(Stored data)

+ + + + + + +

(* ===== verification/Cpp.v ===== *)
(** What the sources use of C++ and of its standard library: fixed-width
    integers, [std::to_string], [std::stoi], [find], [substr], C strings,
    bounds-checked vector access and [rand_r]. *)
From stdpp Require Import prelude gmap strings list.
From Stdlib Require Import ZArith Lia Ascii.
From S2P Require Import Prelude.

Open Scope Z_scope.

Ltac Zify.zify_post_hook ::= Z.to_euclidean_division_equations.

(** * Fixed-width integers *)
Definition u8 (x : Z) : Z := x mod 2 ^ 8.
Definition u32 (x : Z) : Z := x mod 2 ^ 32.
Definition u64 (x : Z) : Z := x mod 2 ^ 64.
(** Conversion to a signed 32-bit integer (two's complement). *)
Definition i32 (x : Z) : Z := (x + 2 ^ 31) mod 2 ^ 32 - 2 ^ 31.

Definition is_u32 (x : Z) : Prop := 0 <= x < 2 ^ 32.
Definition is_i32 (x : Z) : Prop := - 2 ^ 31 <= x < 2 ^ 31.

(** A character as a number, and [push_back] of a number on a string. *)
Definition chr (x : Z) : ascii := ascii_of_N (Z.to_N (u8 x)).
Definition ord (c : ascii) : Z := Z.of_N (N_of_ascii c).

(** * Strings *)
(** [s.find(c)]: the first position of [c]; [None] stands for [npos]. *)
Fixpoint find (c : ascii) (s : str) : option nat :=
  match s with
  | [] => None
  | a :: s => if decide (a = c) then Some 0%nat else S <$> find c s
  end.

(** [s.find(c, pos)]. *)
Definition find_from (c : ascii) (pos : nat) (s : str) : option nat :=
  Nat.add pos <$> find c (drop pos s).

(** [s.substr(pos, len)]; [len = None] stands for [npos]. It throws
    [std::out_of_range] when [pos] is past the end. *)
Definition substr (pos : nat) (len : option nat) (s : str) : res str :=
  if decide (pos <= length s)%nat then
    Ok (match len with Some n => take n (drop pos s) | None => drop pos s end)
  else Fault OutOfRange.

(** [string(p)] for a [char*]: the characters up to the first zero. *)
Fixpoint c_str (s : str) : str :=
  match s with
  | [] => []
  | a :: s => if decide (a = nul) then [] else a :: c_str s
  end.

(** [v[i]]: reading past the end is undefined. *)
Definition vec_at {A} (l : list A) (i : nat) : res A :=
  res_of_option IndexPastEnd (l !! i).

(** [v.at(0)] and the like on a container that may be empty. *)
Definition deref_begin {A} (l : list A) : res A :=
  res_of_option IterPastEnd (head l).

(** Strings joined by a delimiter. *)
Fixpoint join (d : ascii) (l : list str) : str :=
  match l with
  | [] => []
  | [s] => s
  | s :: l => s ++ d :: join d l
  end.

(** * Numbers and decimal strings *)
Definition digit (n : Z) : ascii := chr (48 + n).
Definition digit_val (c : ascii) : option Z :=
  let n := ord c - 48 in
  if (0 <=? n) && (n <=? 9) then Some n else None.

Fixpoint to_dec (fuel : nat) (n : Z) : str :=
  match fuel with
  | O => []
  | S fuel => if n <? 10 then [digit n] else to_dec fuel (n / 10) ++ [digit (n mod 10)]
  end.

(** [std::to_string]; a number of [k] bits has at most [k] decimal digits. *)
Definition to_string (n : Z) : str :=
  if n <? 0 then "-"%char :: to_dec (S (Z.to_nat (Z.log2 (- n)))) (- n)
  else to_dec (S (Z.to_nat (Z.log2 n))) n.

(** The value of the longest prefix of digits, and how many there are. *)
Fixpoint digits_prefix (acc : Z) (s : str) : Z * nat :=
  match s with
  | [] => (acc, O)
  | c :: s =>
      match digit_val c with
      | Some d => let '(v, n) := digits_prefix (acc * 10 + d) s in (v, S n)
      | None => (acc, O)
      end
  end.

Definition is_space (c : ascii) : bool :=
  let n := ord c in (n =? 32) || ((9 <=? n) && (n <=? 13)).

Fixpoint skip_space (s : str) : str :=
  match s with
  | [] => []
  | c :: s' => if is_space c then skip_space s' else s
  end.

(** [std::stoi] in base ten: white space, an optional sign, digits; what
    follows the digits is ignored. *)
Definition stoi (s : str) : res Z :=
  let s := skip_space s in
  let '(sign, s) :=
    match s with
    | c :: s' =>
        if decide (c = "-"%char) then (-1, s')
        else if decide (c = "+"%char) then (1, s') else (1, s)
    | [] => (1, [])
    end in
  let '(v, n) := digits_prefix 0 s in
  if decide (n = O) then Fault InvalidArgument
  else
    let v := sign * v in
    if (- 2 ^ 31 <=? v) && (v <? 2 ^ 31) then Ok v else Fault OutOfRange.

(** * Memory *)
(** A [size_t] in memory, least significant byte first. *)
Fixpoint le_bytes (n : nat) (x : Z) : str :=
  match n with O => [] | S n => chr x :: le_bytes n (x / 256) end.
Fixpoint of_le_bytes (s : str) : Z :=
  match s with [] => 0 | c :: s => ord c + 256 * of_le_bytes s end.

(** [memcpy(dst, src, n)] into the front of a block. *)
Definition overwrite (dst src : str) : str := src ++ drop (length src) dst.

(** * Pseudo-random numbers

    [rand_r] returns a non-negative number and updates its seed; nothing else
    is assumed of it. *)
Class Rand := {
  rand_r : Z -> Z * Z;
  rand_r_nonneg : forall seed, 0 <= (rand_r seed).1 }.

(** [rand_r(&seed) % n] for a container of [n] elements: a remainder by zero
    is undefined. *)
Definition rand_below `{Rand} (seed : Z) (n : nat) : res (nat * Z) :=
  let '(r, seed') := rand_r seed in
  match n with
  | O => Fault DivByZero
  | _ => Ok (Z.to_nat (r mod Z.of_nat n), seed')
  end.

Definition rand_lcg : Rand.
Proof.
  refine {| rand_r := fun s => ((s * 1103515245 + 12345) mod 2 ^ 31, (s * 1103515245 + 12345) mod 2 ^ 32) |}.
  intros. simpl. apply Z.mod_pos_bound. lia.
Defined.
Definition rand_zero : Rand.
Proof. refine {| rand_r := fun s => (0, s) |}. done. Defined.

(** * Lemmas on integers *)
Lemma u8_range x : 0 <= u8 x < 256.
Proof. unfold u8. lia. Qed.
Lemma u32_range x : is_u32 (u32 x).
Proof. unfold is_u32, u32. lia. Qed.
Lemma u8_small x : 0 <= x < 256 -> u8 x = x.
Proof. unfold u8. intros. by apply Z.mod_small. Qed.
Lemma u32_small x : is_u32 x -> u32 x = x.
Proof. unfold is_u32, u32. intros. by apply Z.mod_small. Qed.
Lemma u64_small x : 0 <= x < 2 ^ 64 -> u64 x = x.
Proof. unfold u64. intros. by apply Z.mod_small. Qed.

(** A conversion to [int] and back leaves an [unsigned] as it was. *)
Lemma u32_i32 x : is_u32 x -> u32 (i32 x) = x.
Proof.
  unfold is_u32, u32, i32. intros.
  rewrite Zminus_mod, Zmod_mod, <- Zminus_mod. replace (x + 2 ^ 31 - 2 ^ 31) with x by lia.
  by apply Z.mod_small.
Qed.

Lemma ord_range c : 0 <= ord c < 256.
Proof. unfold ord. pose proof (N_ascii_bounded c). lia. Qed.

Lemma ord_chr x : 0 <= x < 256 -> ord (chr x) = x.
Proof.
  intros. unfold ord, chr. rewrite u8_small by done. rewrite N_ascii_embedding by lia. lia.
Qed.

Lemma chr_ord c : chr (ord c) = c.
Proof.
  unfold chr. rewrite u8_small by apply ord_range. unfold ord.
  by rewrite N2Z.id, ascii_N_embedding.
Qed.

Lemma rand_below_lt `{Rand} seed n i seed' : rand_below seed n = Ok (i, seed') -> (i < n)%nat.
Proof.
  unfold rand_below. destruct (rand_r seed) as [r s] eqn:E. destruct n; [done|].
  intros [=<- <-]. pose proof (Z.mod_pos_bound r (Z.of_nat (S n))). lia.
Qed.

Lemma rand_below_ok `{Rand} seed n : (0 < n)%nat -> exists i s, rand_below seed n = Ok (i, s).
Proof. intros. unfold rand_below. destruct (rand_r seed), n; [lia|eauto]. Qed.

(** * Lemmas on strings *)
Lemma find_app_stop c (s t : str) : c ∉ s -> find c (s ++ c :: t) = Some (length s).
Proof.
  induction s as [|a s IH]; simpl; intros Hc; [by rewrite decide_True|].
  rewrite not_elem_of_cons in Hc. rewrite decide_False, IH by naive_solver. done.
Qed.

Lemma find_none c (s : str) : c ∉ s -> find c s = None.
Proof.
  induction s as [|a s IH]; simpl; intros Hc; [done|].
  rewrite not_elem_of_cons in Hc. by rewrite decide_False, IH by naive_solver.
Qed.

Lemma c_str_id (s : str) : nul ∉ s -> c_str s = s.
Proof.
  induction s as [|a s IH]; simpl; intros Hc; [done|].
  rewrite not_elem_of_cons in Hc. rewrite decide_False, IH by naive_solver. done.
Qed.

Lemma c_str_app_nul (s t : str) : nul ∉ s -> c_str (s ++ nul :: t) = s.
Proof.
  induction s as [|a s IH]; simpl; intros Hc; [done|].
  rewrite not_elem_of_cons in Hc. rewrite decide_False, IH by naive_solver. done.
Qed.

(** * The decimal round trip *)
Lemma digit_val_digit n : 0 <= n < 10 -> digit_val (digit n) = Some n.
Proof.
  intros. unfold digit_val, digit. rewrite ord_chr by lia.
  replace (48 + n - 48) with n by lia.
  by rewrite (proj2 (Z.leb_le _ _)), (proj2 (Z.leb_le _ _)) by lia.
Qed.

Lemma digits_prefix_app acc (s t : str) :
  Forall (fun c => is_Some (digit_val c)) s ->
  digits_prefix acc (s ++ t) =
  let '(v, n) := digits_prefix acc s in
  let '(w, m) := digits_prefix v t in (w, (n + m)%nat).
Proof.
  revert acc. induction s as [|c s IH]; intros acc Hs; simpl.
  - by destruct (digits_prefix acc t).
  - inv Hs. destruct (digit_val c) as [d|]; [|by destruct H1].
    rewrite IH by done. destruct (digits_prefix (acc * 10 + d) s) as [v n].
    by destruct (digits_prefix v t).
Qed.

Lemma to_dec_digits fuel n : 0 <= n -> Forall (fun c => is_Some (digit_val c)) (to_dec fuel n).
Proof.
  revert n. induction fuel as [|fuel IH]; intros n Hn; simpl; [constructor|].
  destruct (n <? 10) eqn:E; bool_to_prop.
  - repeat constructor. rewrite digit_val_digit by lia. done.
  - apply Forall_app. split; [apply IH; lia|]. repeat constructor.
    rewrite digit_val_digit by lia. done.
Qed.

Lemma to_dec_value fuel n :
  0 <= n -> Z.log2 n < Z.of_nat fuel ->
  digits_prefix 0 (to_dec fuel n) = (n, length (to_dec fuel n)) /\ to_dec fuel n <> [].
Proof.
  revert n. induction fuel as [|fuel IH]; intros n Hn Hf; [pose proof (Z.log2_nonneg n); lia|].
  simpl. destruct (n <? 10) eqn:E; bool_to_prop.
  - simpl. rewrite digit_val_digit by lia. done.
  - destruct (IH (n / 10)) as [IH1 IH2]; [lia| |].
    { assert (n / 10 <= n / 2 ^ 1) by lia.
      assert (Z.log2 (n / 10) <= Z.log2 (n / 2 ^ 1)) by (apply Z.log2_le_mono; lia).
      rewrite <- Z.shiftr_div_pow2, Z.log2_shiftr in * by lia.
      assert (Z.log2 10 <= Z.log2 n) by (apply Z.log2_le_mono; lia).
      change (Z.log2 10) with 3 in *. lia. }
    split; [|by destruct (to_dec fuel (n / 10))].
    rewrite digits_prefix_app by (apply to_dec_digits; lia). rewrite IH1. simpl.
    rewrite digit_val_digit by lia. rewrite length_app. simpl. f_equal. lia.
Qed.

Lemma digit_val_head c : is_Some (digit_val c) ->
  is_space c = false /\ c <> "-"%char /\ c <> "+"%char.
Proof.
  unfold digit_val. intros [d Hd]. unfold is_space.
  destruct (_ && _) eqn:E in Hd; [|done]. bool_to_prop. clear Hd. split.
  - apply orb_false_iff. split; [apply Z.eqb_neq; lia|].
    apply andb_false_iff. right. apply Z.leb_gt. lia.
  - split; intros ->; revert H H0; vm_compute; congruence.
Qed.

Lemma to_dec_nonneg_digits n : 0 <= n -> Forall (fun c => is_Some (digit_val c)) (to_string n).
Proof. intros. unfold to_string. rewrite (proj2 (Z.ltb_ge _ _)) by lia. by apply to_dec_digits. Qed.

Lemma to_string_nonempty n : 0 <= n -> to_string n <> [].
Proof.
  intros. unfold to_string. rewrite (proj2 (Z.ltb_ge _ _)) by lia.
  apply to_dec_value; [done|]. pose proof (Z.log2_nonneg n). lia.
Qed.

(** [stoi] inverts [to_string] on the non-negative values of an [int]. *)
Lemma stoi_to_string n : 0 <= n < 2 ^ 31 -> stoi (to_string n) = Ok n.
Proof.
  intros Hn. pose proof (to_dec_nonneg_digits n ltac:(lia)) as Hd.
  pose proof (to_string_nonempty n ltac:(lia)) as Hne.
  assert (digits_prefix 0 (to_string n) = (n, length (to_string n))) as Hv.
  { unfold to_string. rewrite (proj2 (Z.ltb_ge _ _)) by lia.
    apply to_dec_value; [lia|]. pose proof (Z.log2_nonneg n). lia. }
  destruct (to_string n) as [|c s] eqn:E; [done|].
  inv Hd. destruct (digit_val_head c H1) as (Hs & Hm & Hp).
  unfold stoi. simpl skip_space. rewrite Hs. rewrite (decide_False _ _ Hm), (decide_False _ _ Hp), Hv.
  rewrite decide_False by done. rewrite Z.mul_1_l.
  by rewrite (proj2 (Z.leb_le _ _)), (proj2 (Z.ltb_lt _ _)) by lia.
Qed.

Lemma to_string_not_elem n c : 0 <= n -> digit_val c = None -> c ∉ to_string n.
Proof.
  intros Hn Hc Hin. pose proof (to_dec_nonneg_digits n Hn) as Hd.
  rewrite Forall_forall in Hd. destruct (Hd c Hin). congruence.
Qed.

Lemma to_string_inj n m : 0 <= n -> 0 <= m -> to_string n = to_string m -> n = m.
Proof.
  intros Hn Hm. unfold to_string. rewrite !(proj2 (Z.ltb_ge _ _)) by lia. intros E.
  pose proof (Z.log2_nonneg n). pose proof (Z.log2_nonneg m).
  destruct (to_dec_value (S (Z.to_nat (Z.log2 n))) n) as [E1 _]; [lia..|].
  destruct (to_dec_value (S (Z.to_nat (Z.log2 m))) m) as [E2 _]; [lia..|].
  rewrite E in E1. congruence.
Qed.

Lemma app_inj_len {A} (a b c d : list A) : length a = length c -> a ++ b = c ++ d -> a = c /\ b = d.
Proof. intros. by apply app_inj_1. Qed.

(** Two strings that end in the same separator-free way after their first
    separator are equal piecewise. *)
Lemma app_sep_inj c (a b a' b' : str) :
  c ∉ a -> c ∉ a' -> a ++ c :: b = a' ++ c :: b' -> a = a' /\ b = b'.
Proof.
  intros Ha Ha' E. pose proof (find_app_stop c a b Ha) as F1.
  pose proof (find_app_stop c a' b' Ha') as F2. rewrite E in F1. rewrite F1 in F2.
  apply app_inj_1 in E as [-> E]; [by simplify_eq|congruence].
Qed.

#[export] Hint Resolve u8_range u32_range ord_range to_string_nonempty : phero.

(** * Lemmas on memory *)
Lemma le_bytes_length n x : length (le_bytes n x) = n.
Proof. revert x. induction n as [|n IH]; intros x; [done|]. cbn [le_bytes length]. by rewrite IH. Qed.

Lemma ord_chr_u8 x : ord (chr x) = u8 x.
Proof.
  assert (chr x = chr (u8 x)) as -> by (unfold chr; by rewrite (u8_small (u8 x)) by apply u8_range). apply ord_chr, u8_range.
Qed.

Lemma le_bytes_roundtrip n x : 0 <= x < 256 ^ Z.of_nat n -> of_le_bytes (le_bytes n x) = x.
Proof.
  revert x. induction n as [|n IH]; intros x Hx; [simpl in *; lia|]. cbn [le_bytes of_le_bytes].
  assert (0 <= x / 256 < 256 ^ Z.of_nat n) as Hd.
  { rewrite Nat2Z.inj_succ, Z.pow_succ_r in Hx by lia. split; [apply Z.div_pos; lia|]. apply Z.div_lt_upper_bound; lia. }
  rewrite IH by done. rewrite ord_chr_u8. unfold u8. change (2 ^ 8) with 256. pose proof (Z.div_mod x 256). lia.
Qed.

Lemma overwrite_take dst src : take (length src) (overwrite dst src) = src.
Proof. unfold overwrite. by rewrite take_app_length. Qed.
Lemma overwrite_length dst src : (length src <= length dst)%nat -> length (overwrite dst src) = length dst.
Proof. intros. unfold overwrite. rewrite length_app, length_drop. lia. Qed.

+ + + + + + +

**Description of the task:**
Find the lines in the data that hold the word "assert". Reply with how many there are and nothing more.

**Result of the exercise:**
6